• HOW TO COMPLETE THIS TASK: Each line from the one that contains "1) = Some p'." to the last line of the records below must be restated word for word.
EXCERPTED DATA below:
(* ===== verification/Events.v ===== *)
(** * In-memory events: [ThreadSafeEventDict], the waits and the notification poller

    [proc] is a process beside its database: the three event dictionaries of
    [SystemDatabase] and the [threading.Event]s made so far, by number, with the set of
    those that are set. A dictionary's methods run under its lock, so each is one step. *)
From S2P Require Import Prelude Errors Schema.

(** [class EventCount] *)
Record EventCount := { ec_event : nat; ec_count : Z; ec_components : string * string }.

Notation ThreadSafeEventDict := (gmap string EventCount).

Definition dict_event (key : string) (d : ThreadSafeEventDict) : option nat := ec_event <$> d !! key.

(** [set]: the dictionary, whether the key was free, and the event to wait on. *)
Definition dict_set (key : string) (value : nat) (components : string * string) (d : ThreadSafeEventDict) :
    ThreadSafeEventDict * (bool * nat) :=
  match d !! key with
  | Some ec =>
      (<[key := {| ec_event := ec_event ec; ec_count := ec_count ec + 1; ec_components := ec_components ec |}]> d,
       (false, ec_event ec))
  | None => (<[key := {| ec_event := value; ec_count := 1; ec_components := components |}]> d, (true, value))
  end.

Definition dict_pop (key : string) (d : ThreadSafeEventDict) : ThreadSafeEventDict :=
  match d !! key with
  | Some ec =>
      let n := (ec_count ec - 1)%Z in
      if bool_decide (n = 0)%Z then delete key d
      else <[key := {| ec_event := ec_event ec; ec_count := n; ec_components := ec_components ec |}]> d
  | None => d
  end.

Definition dict_snapshot (d : ThreadSafeEventDict) : list (string * (string * string) * nat) :=
  (λ kc, (kc.1, ec_components kc.2, ec_event kc.2)) <$> map_to_list d.

Record proc := Proc {
  pr_db : db;
  pr_notifications_map : ThreadSafeEventDict;
  pr_workflow_events_map : ThreadSafeEventDict;
  pr_streams_map : ThreadSafeEventDict;
  pr_set : gset nat;
  pr_next : nat;
}.

#[export] Instance proc_eta : RecordEta proc := λ p,
  Proc (pr_db p) (pr_notifications_map p) (pr_workflow_events_map p) (pr_streams_map p) (pr_set p) (pr_next p).

Definition on_db {A} (m : dbM A) : SM proc pyexn A := zoom pr_db (λ d p, p <| pr_db := d |>) m.

(** [threading.Event()], [event.set()], [event.is_set()] *)
Definition new_event : SM proc pyexn nat := λ p, (p <| pr_next := S (pr_next p) |>, Ok (pr_next p)).
Definition event_set (e : nat) : SM proc pyexn unit := modify (λ p, p <| pr_set := {[e]} ∪ pr_set p |>).
Definition event_is_set (e : nat) (p : proc) : bool := bool_decide (e ∈ pr_set p).

(** [_event_recheck_interval], in milliseconds. *)
Definition notification_fallback_polling_interval : Z := 60000.
Definition event_recheck_interval (listener_running : bool) (polling_interval_ms : Z) : Z :=
  if listener_running then notification_fallback_polling_interval else polling_interval_ms.

(** The wait of [recv] and [get_event]: [while not event.is_set(): ...]. [env k] is what the
    other threads do during the [k]th wait, [check] the fallback read of the database; a
    wait that is not cut short lasts its timeout. [None] when the fuel ends first. *)
Fixpoint wait_loop (fuel : nat) (env : nat → proc → proc) (check : SM proc pyexn unit) (interval : Z)
    (event k : nat) (now deadline : Z) (p : proc) : option proc :=
  if event_is_set event p then Some p
  else
    let remaining := (deadline - now)%Z in
    if bool_decide (remaining ≤ 0)%Z then Some p
    else match fuel with
         | O => None
         | S fuel' =>
             let p1 := env k p in
             let p2 := if event_is_set event p1 then p1 else (check p1).1 in
             wait_loop fuel' env check interval event (S k) (now + Z.min remaining interval) deadline p2
         end.

(** What the poller looks for at each entry of each dictionary. *)
Definition notification_pending (d : db) (dest topic : string) : bool :=
  bool_decide (sql_select (λ _ r, bool_decide (no_destination_uuid r = dest) && sql_eq (no_topic r) topic &&
                                  negb (no_consumed r)) (notifications d) ≠ []).
Definition event_present (d : db) (workflow_uuid key : string) : bool :=
  bool_decide (is_Some (workflow_events d !! (workflow_uuid, key))).
Definition stream_present (d : db) (workflow_uuid key : string) : bool :=
  bool_decide (sql_select (λ k _, bool_decide (k.1 = (workflow_uuid, key))) (streams d) ≠ []).

Definition poll_map (present : string → string → bool) (d : ThreadSafeEventDict) (fired : gset nat) : gset nat :=
  foldr (λ entry fired, if present entry.1.2.1 entry.1.2.2 then {[entry.2]} ∪ fired else fired)
    fired (dict_snapshot d).

(** One round of [_notification_listener_polling]. *)
Definition notification_listener_round (p : proc) : proc :=
  let d := pr_db p in
  p <| pr_set := poll_map (stream_present d) (pr_streams_map p)
                   (poll_map (event_present d) (pr_workflow_events_map p)
                     (poll_map (notification_pending d) (pr_notifications_map p) (pr_set p))) |>.

(** The steps a dictionary's users take at a key: [holders] are the calls of [set] not yet
    followed by their [pop]. *)
Inductive dict_step : ThreadSafeEventDict * gmap string Z → ThreadSafeEventDict * gmap string Z → Prop :=
| dict_step_set d h key e c d' r :
    dict_set key e c d = (d', r) → dict_step (d, h) (d', <[key := default 0 (h !! key) + 1]> h)%Z
| dict_step_pop d h key :
    (0 < default 0 (h !! key))%Z →
    dict_step (d, h) (dict_pop key d, <[key := default 0 (h !! key) - 1]> h)%Z.

(** The count of every entry is its number of users, and is positive. *)
Definition dict_counts (s : ThreadSafeEventDict * gmap string Z) : Prop :=
  ∀ key, default 0%Z (s.2 !! key) = match s.1 !! key with Some ec => ec_count ec | None => 0%Z end ∧
         (∀ ec, s.1 !! key = Some ec → (0 < ec_count ec)%Z).

(** ** Lemmas *)

Lemma dict_step_counts s s' : dict_step s s' → dict_counts s → dict_counts s'.
Proof.
  intros [d h key e c d' r Hset|d h key Hpos] Hc key'; cbn [fst snd] in *;
    pose proof (Hc key) as [Hk Hkp]; cbn [fst snd] in Hk, Hkp.
  - destruct (decide (key = key')) as [<-|Hne].
    + unfold dict_set in Hset. destruct (d !! key) as [ec|] eqn:Hd; rewrite ?Hd in Hk, Hkp; simplify_eq;
        repeat rewrite lookup_insert_eq; simpl; rewrite Hk; (split; [lia|intros ? [= <-]; simpl]); [|lia].
      specialize (Hkp ec eq_refl). lia.
    + pose proof (Hc key') as Hk'. cbn [fst snd] in Hk'.
      assert (d' !! key' = d !! key') as ->; [|by rewrite lookup_insert_ne].
      unfold dict_set in Hset. destruct (d !! key); simplify_eq; by rewrite lookup_insert_ne.
  - destruct (decide (key = key')) as [<-|Hne].
    + unfold dict_pop. destruct (d !! key) as [ec|] eqn:Hd; rewrite ?Hd in Hk, Hkp; [|lia]. rewrite lookup_insert_eq. simpl. rewrite Hk.
      case_bool_decide; rewrite ?lookup_delete_eq, ?lookup_insert_eq; simpl; (split; [lia|]); [done|].
      intros ? [= <-]. simpl. lia.
    + pose proof (Hc key') as Hk'. cbn [fst snd] in Hk'.
      assert (dict_pop key d !! key' = d !! key') as ->; [|by rewrite lookup_insert_ne].
      unfold dict_pop. destruct (d !! key); [|done].
      case_bool_decide; by rewrite ?lookup_delete_ne, ?lookup_insert_ne.
Qed.

Lemma elem_of_poll_map present d fired e :
  e ∈ poll_map present d fired ↔
  e ∈ fired ∨ ∃ key ec, d !! key = Some ec ∧ ec_event ec = e ∧
                 present (ec_components ec).1 (ec_components ec).2 = true.
Proof.
  assert (∀ l : list (string * EventCount),
    e ∈ foldr (λ entry fired, if present entry.1.2.1 entry.1.2.2 then {[entry.2]} ∪ fired else fired) fired
          ((λ kc, (kc.1, ec_components kc.2, ec_event kc.2)) <$> l) ↔
    e ∈ fired ∨ Exists (λ kc, ec_event kc.2 = e ∧
                  present (ec_components kc.2).1 (ec_components kc.2).2 = true) l) as Hl.
  { induction l as [|[key ec] l IH]; simpl; [by rewrite Exists_nil; tauto|]. rewrite Exists_cons. simpl.
    destruct (present _ _) eqn:Hp.
    - rewrite elem_of_union, elem_of_singleton, IH. split; [intros [->|[?|?]]; auto|].
      intros [?|[[<- _]|?]]; auto.
    - rewrite IH. split; [intros [?|?]; auto|intros [?|[[_ ?]|?]]; auto; congruence]. }
  unfold poll_map, dict_snapshot. rewrite Hl, Exists_exists. split; (intros [?|H]; [by left|right]).
  - destruct H as ([key ec] & Hin%elem_of_map_to_list & ? & ?). eauto.
  - destruct H as (key & ec & Hin%elem_of_map_to_list & ? & ?). exists (key, ec). eauto.
Qed.

(** ** Properties *)

(** An event dictionary keeps an entry exactly as long as someone waits on it: in
    every state its users reach, the count of an entry is the number of its [set]s not
    yet undone by a [pop], and a key without users has no entry, so nothing leaks. *)
Lemma event_dict_counts d h :
  rtc dict_step (∅, ∅) (d, h) →
  ∀ key, match d !! key with
         | Some ec => ec_count ec = default 0%Z (h !! key) ∧ (0 < ec_count ec)%Z
         | None => default 0%Z (h !! key) = 0%Z
         end.
Proof.
  intros Hsteps. assert (dict_counts (d, h)) as Hc.
  { assert (∀ s s', rtc dict_step s s' → dict_counts s → dict_counts s') as Hinv.
    { induction 1; eauto using dict_step_counts. }
    apply (Hinv _ _ Hsteps). intros key. simpl. by rewrite !lookup_empty. }
  intros key. destruct (Hc key) as [Hk Hp]. simpl in *. destruct (d !! key); [|done]. auto.
Qed.

Lemma event_dict_counts_witness :
  ec_count <$> (dict_set "k" 1 ("w", "t") ∅).1 !! "k" = Some 1%Z ∧ (0 < 1)%Z.
Proof.
  pose proof (event_dict_counts (dict_set "k" 1 ("w", "t") ∅).1 {["k" := 1%Z]}
    (rtc_once _ _ (dict_step_set ∅ ∅ "k" 1 ("w", "t") _ _ eq_refl)) "k") as Hk.
  split; [reflexivity|]. destruct Hk as [_ Hk]. exact Hk.
Defined.

(** One round of the notification poller sets exactly the events that are due: those
    of a waiter whose message, event or stream entry is in the database. *)
Lemma notification_listener_round_signals p e :
  e ∈ pr_set (notification_listener_round p) ↔
  e ∈ pr_set p ∨
  (∃ key ec, pr_notifications_map p !! key = Some ec ∧ ec_event ec = e ∧
     notification_pending (pr_db p) (ec_components ec).1 (ec_components ec).2 = true) ∨
  (∃ key ec, pr_workflow_events_map p !! key = Some ec ∧ ec_event ec = e ∧
     event_present (pr_db p) (ec_components ec).1 (ec_components ec).2 = true) ∨
  (∃ key ec, pr_streams_map p !! key = Some ec ∧ ec_event ec = e ∧
     stream_present (pr_db p) (ec_components ec).1 (ec_components ec).2 = true).
Proof. simpl. rewrite !elem_of_poll_map. tauto. Qed.

(** The wait of [recv] and [get_event] ends by its deadline even if no event is ever
    set, after at most one wait for each recheck interval; and it ends either with the
    event set or with the deadline passed. *)
Lemma wait_loop_ends env check interval event k now deadline p :
  (0 < interval)%Z →
  ∃ p', wait_loop (Z.to_nat (Z.max 0 (deadline - now)) / Z.to_nat interval + 1)%nat env check interval event k
          now deadline p = Some p'.
Proof.
  intros Hi. assert (∃ i : nat, Z.to_nat interval = i ∧ interval = Z.of_nat i ∧ (0 < i)%nat) as (i & -> & Hii & Hip)
    by (exists (Z.to_nat interval); lia).
  remember (Z.to_nat (Z.max 0 (deadline - now)) / i + 1)%nat as fuel eqn:Hf.
  assert (Z.to_nat (Z.max 0 (deadline - now)) ≤ fuel * i)%nat as Hlt.
  { subst fuel. pose proof (Nat.mul_succ_div_gt (Z.to_nat (Z.max 0 (deadline - now))) i ltac:(lia)). lia. }
  clear Hf. revert k now p Hlt. induction fuel as [|fuel IH]; intros k now p Hlt; simpl;
    (destruct (event_is_set event p); [eauto|]); case_bool_decide; eauto; [lia|].
  apply IH. assert (S fuel * i = i + fuel * i)%nat as Hm by lia. lia.
Qed.

Lemma wait_loop_ends_witness :
  ∃ p', wait_loop 4 (λ _ p, p) (mret tt) 10 0 0 100 130 (Proc empty_db ∅ ∅ ∅ ∅ 1) = Some p'.
Proof. exact (wait_loop_ends (λ _ p, p) (mret tt) 10 0 0 100 130 (Proc empty_db ∅ ∅ ∅ ∅ 1) eq_refl). Defined.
End of EXCERPTED DATA.
• OUTPUT BELOW:
  ∃ p', wait_loop 4 (λ _ p, p) (mret tt) 10 0 0 100 130 (Proc empty_db ∅ ∅ ∅ ∅ 1) = Some p'.
Proof. exact (wait_loop_ends (λ _ p, p) (mret tt) 10 0 0 100 130 (Proc empty_db ∅ ∅ ∅ ∅ 1) eq_refl). Defined.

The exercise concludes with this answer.